Grazie della risposta.
Anzitutto, concordiamo sulla definizione di “civiltà umana” (concordare sulle definizioni è elementare).
Non sono d’accordo sul fatto che il comune sentire di una popolazione non coincida con quello degli individui dominanti, anzi reputo che l’influenza di questi ultimi sul suddetto sia un’accertata costante nella Storia. Ho mio malgrado appreso che la gente sappia pensare molto meno di quanto creda; di fronte alla comune difficoltà di formulare idee indipendenti, appare molto più economico lasciarsi trasportare (poiché si tratta solo di questo, lasciarsi volgarmente trasportare) dai fervori degli individui del gruppo sociale che appaiono più forti e potenti (si tratta ovviamente di un meccanismo inconscio, per cui tale scelta non è razionale, bensí istintiva).
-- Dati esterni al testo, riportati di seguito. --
(** [void addExperience(int additionalYears)]; the sum is taken in
    [int]. *)
Definition addExperience (additionalYears : Z) : M employee_state unit :=
  e <- (fun s => (Returned (employee s), s)) ;;
  throw_if (negb (employeeActive e)) inactive_employee ;;;
  throw_if (additionalYears <? 0)
    (invalid_argument "Additional years cannot be negative") ;;;
  let newExperience := int_wrap (yearsOfExperience e + additionalYears) in
  throw_if (negb (isValidExperience newExperience))
    (runtime_error "Total experience would exceed maximum limit") ;;;
  update (set_yearsOfExperience newExperience) ;;;
  employee_print [OStr "Experience updated to "; OInt newExperience;
                  OStr " years"; OEndl].

(** The loop of [addSkill]: is there an [existingSkill == skill]? *)
Fixpoint skill_exists (skill : string) (existing : list string) : bool :=
  match existing with
  | [] => false
  | existingSkill :: rest =>
      if String.eqb existingSkill skill then true
      else skill_exists skill rest
  end.

(** [void addSkill(const std::string& skill)] *)
Definition addSkill (skill : string) : M employee_state unit :=
  e <- (fun s => (Returned (employee s), s)) ;;
  throw_if (negb (employeeActive e)) inactive_employee ;;;
  throw_if (String.length skill =? 0)%nat
    (invalid_argument "Skill cannot be empty") ;;;
  if skill_exists skill (skills e) then
    employee_print [OStr "Skill '"; OStr skill; OStr "' already exists";
                    OEndl]
  else
    update (push_back_skill skill) ;;;
    employee_print [OStr "Skill '"; OStr skill; OStr "' added"; OEndl].

(** [void deactivate()] and [void activate()] *)
Definition deactivate : M employee_state unit :=
  update (set_employeeActive false) ;;;
  e <- (fun s => (Returned (employee s), s)) ;;
  employee_print [OStr "Employee "; OStr (getFullName e);
                  OStr " deactivated"; OEndl].

Definition activate : M employee_state unit :=
  update (set_employeeActive true) ;;;
  e <- (fun s => (Returned (employee s), s)) ;;
  employee_print [OStr "Employee "; OStr (getFullName e);
                  OStr " activated"; OEndl].

(** The member functions that write to the object, as one call. *)
Inductive employee_call : Type :=
| call_updateDepartment (newDept : string)
| call_increaseSalary (percentage : float)
| call_addExperience (additionalYears : Z)
| call_addSkill (skill : string)
| call_deactivate
| call_activate.

Definition employee_invoke (c : employee_call) : M employee_state unit :=
  match c with
  | call_updateDepartment d => updateDepartment d
  | call_increaseSalary x => increaseSalary x
  | call_addExperience y => addExperience y
  | call_addSkill k => addSkill k
  | call_deactivate => deactivate
  | call_activate => activate
  end.
(** * life4cut storage orchestration: a shallow embedding

    The development follows the NestJS sources:
    - [cloud-storage.interface.ts]: the adapter contract and the error codes;
    - [aws-s3.adapter.ts], [google-cloud.adapter.ts], [azure-blob.adapter.ts]:
      the three provider classes with their signed-URL caches;
    - [cloud-storage.factory.ts]: the provider tags and the class of each tag;
    - [storage.service.ts]: the registry (round-robin cursor) and the
      upload / list / download / delete orchestration over Prisma;
    - [file.service.ts]: the path based lookup [getFileByUrl].

    Asynchronous code is modelled sequentially: an [await] is a call, a
    rejected promise is a thrown value.  Provider SDKs, the JavaScript
    built-ins and the Prisma schema are outside the sources and appear as
    parameters. *)

From Stdlib Require Import ZArith String List Lia Bool Arith DecimalString.
From stdpp Require Import gmap strings list.

Set Warnings "-register-all".
Open Scope string_scope.
Open Scope list_scope.
Open Scope Z_scope.

(** ** Thrown values *)

(** [StorageErrorCode] of cloud-storage.interface.ts. *)
Inductive StorageErrorCode :=
  | UPLOAD_FAILED
  | DELETE_FAILED
  | LIST_FAILED
  | URL_GENERATION_FAILED
  | FILE_NOT_FOUND
  | VALIDATION_FAILED
  | NOT_IMPLEMENTED
  | DATABASE_ERROR
  | DOWNLOAD_FAILED.

(** What JavaScript code of the repository throws: the bare
    [{message, code, details}] records cast to [StorageError], Nest's
    [HttpException], and the errors raised by the runtime ([TypeError]), a
    provider SDK (with its HTTP status and its structured payload, when it
    has them) or the Prisma client.  [JsValue] is any other value, which
    occurs as [details]. *)
Inductive Thrown :=
  | StorageError (message : string) (code : StorageErrorCode) (details : option Thrown)
  | HttpException (message : string) (status : Z)
  | TypeError (message : string)
  | SdkError (message : string) (httpStatusCode : option Z) (payload : option string)
  | PrismaError (message : string)
  | JsValue (text : string).

Definition codeOf (e : Thrown) : option StorageErrorCode :=
  match e with
  | StorageError _ c _ => Some c
  | _ => None
  end.

Definition detailsOf (e : Thrown) : option Thrown :=
  match e with
  | StorageError _ _ d => d
  | _ => None
  end.

(** ** Computations: state passing with exceptions *)

Inductive Outcome (A : Type) :=
  | Return (a : A)
  | Throw (e : Thrown).
Arguments Return {A} a.
Arguments Throw {A} e.

Definition thrown {A} (o : Outcome A) : option Thrown :=
  match o with
  | Throw e => Some e
  | Return _ => None
  end.

Definition returned {A} (o : Outcome A) : option A :=
  match o with
  | Return a => Some a
  | Throw _ => None
  end.

(** A thrown value leaves the state as it was at the [throw]: JavaScript
    does not undo side effects. *)
Definition M (S A : Type) : Type := S -> Outcome A * S.

Definition ret {S A} (a : A) : M S A := fun s => (Return a, s).
Definition throw {S A} (e : Thrown) : M S A := fun s => (Throw e, s).
Definition bind {S A B} (m : M S A) (k : A -> M S B) : M S B :=
  fun s => match m s with
           | (Return a, s') => k a s'
           | (Throw e, s') => (Throw e, s')
           end.
Definition try_catch {S A} (m : M S A) (handler : Thrown -> M S A) : M S A :=
  fun s => match m s with
           | (Return a, s') => (Return a, s')
           | (Throw e, s') => handler e s'
           end.
Definition get {S} : M S S := fun s => (Return s, s).
Definition modify {S} (f : S -> S) : M S unit := fun s => (Return tt, f s).

Notation "'do' x <- m ; k" := (bind m (fun x => k))
  (at level 10, x name, m at level 100, k at level 200,
   format "'[v' 'do'  x  <-  m ; '/' k ']'").
Notation "'do_' m ; k" := (bind m (fun _ => k))
  (at level 10, m at level 100, k at level 200,
   format "'[v' 'do_'  m ; '/' k ']'").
Del fatto dei fallimenti universali e delle declinazioni degli “invarianti” nei varj tempi e luoghi, si tratta di punti di vista; Lei mi pare una persona realista, al contrario io vedo le cose in una prospettiva più fosca e rovinosa.
Concordiamo, infine, sulle problematiche che si presentano nella società di massa e del mercato (in effetti il contenuto del collegamento da Lei proposto turba anche me un poco), nonostante dal mio punto di vista, in linea generale, la “questione gay” sia talmente complessa da risultare (almeno a mio dire) indecidibile.
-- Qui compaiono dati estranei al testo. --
Lemma no_content_keeps_response_header_witness :
  announcing (emit Routed first_world)
  = (Returned None, snd (announcing (emit Routed first_world)))
  /\ Written (w_res (snd (announcing (emit Routed first_world)))) = false
  /\ (let w := snd (chain (plain_rt announcing_air) announcing_air first_world) in
      fst (chain (plain_rt announcing_air) announcing_air first_world)
      = Panicked nil_dereference
      /\ Status (w_res w) = 204%Z
      /\ rwStatus (w_raw w) = []
      /\ Response_Header w !! "Content-Type" = Some ["text/plain"]
      /\ Response_Header w !! "Content-Length" = Some ["5"]).
Proof.
  split; [reflexivity|]. split; [reflexivity|].
  assert (Hchain : chain (plain_rt announcing_air) announcing_air first_world
                   = finalize (plain_rt announcing_air) announcing (emit Routed first_world))
    by reflexivity.
  destruct (no_content_keeps_response_header (plain_rt announcing_air) announcing
              (emit Routed first_world) (snd (announcing (emit Routed first_world)))
              eq_refl eq_refl) as (_ & _ & _ & _ & Hfin).
  cbv zeta. rewrite Hchain, (Hfin nil_dereference _ eq_refl). split_and!; reflexivity.
Defined.

(** ** The blob path *)


(** The exported [Minify] of [minifier.go] does report a mime type without
    a registered minifier as an error. *)
Lemma Minify_unregistered (m : minifier) (mimeType : string) (b : bytes) :
  registry m mimeType = None ->
  mimeType <> "image/jpeg" ->
  mimeType <> "image/png" ->
  Minify m mimeType b = inl "unsupported mime type".
Proof.
  intros Hreg Hj Hp. unfold Minify.
  apply String.eqb_neq in Hj, Hp. rewrite Hj, Hp.
  unfold minifyOthers, M_Minify. by rewrite Hreg.
Qed.





(** ** Host policy *)

Lemma stringSliceContainsCIly_spec (ss : list string) (s : string) :
  stringSliceContainsCIly ss s = true <-> exists v, v ∈ ss /\ lower v = lower s.
Proof.
  unfold stringSliceContainsCIly. rewrite existsb_exists. split.
  - intros (v & Hin & Heq). exists v. split; [by apply list_elem_of_In|].
    by apply String.eqb_eq.
  - intros (v & Hin & Heq). exists v. split; [by apply list_elem_of_In|].
    by apply String.eqb_eq.
Qed.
Martin Buber sosteneva che è possibile condurre profonde riflessioni antropologiche solo in quelle che lui chiamava “epoche senza dimora”, ovvero le epoche in cui l’uomo vive in una condizione di smarrimento dovuta alla perdita di punti di riferimento. Direi che questo convegno casca a pennello. Attendo anch’io eventuali considerazioni e/o spunti a margine da parte di qualche osservatore di CS.
Mi piace l’espressione “epoche senza dimora”, e semmai un’epoca è stata adatta a tale definizione è certamente questa in cui la perdita di punti di riferimento non è neanche percepita come tale. Sono molto curioso di sapere quale visione emergerà dall’incontro, ho in programma di andarci personalmente e ti farò sapere.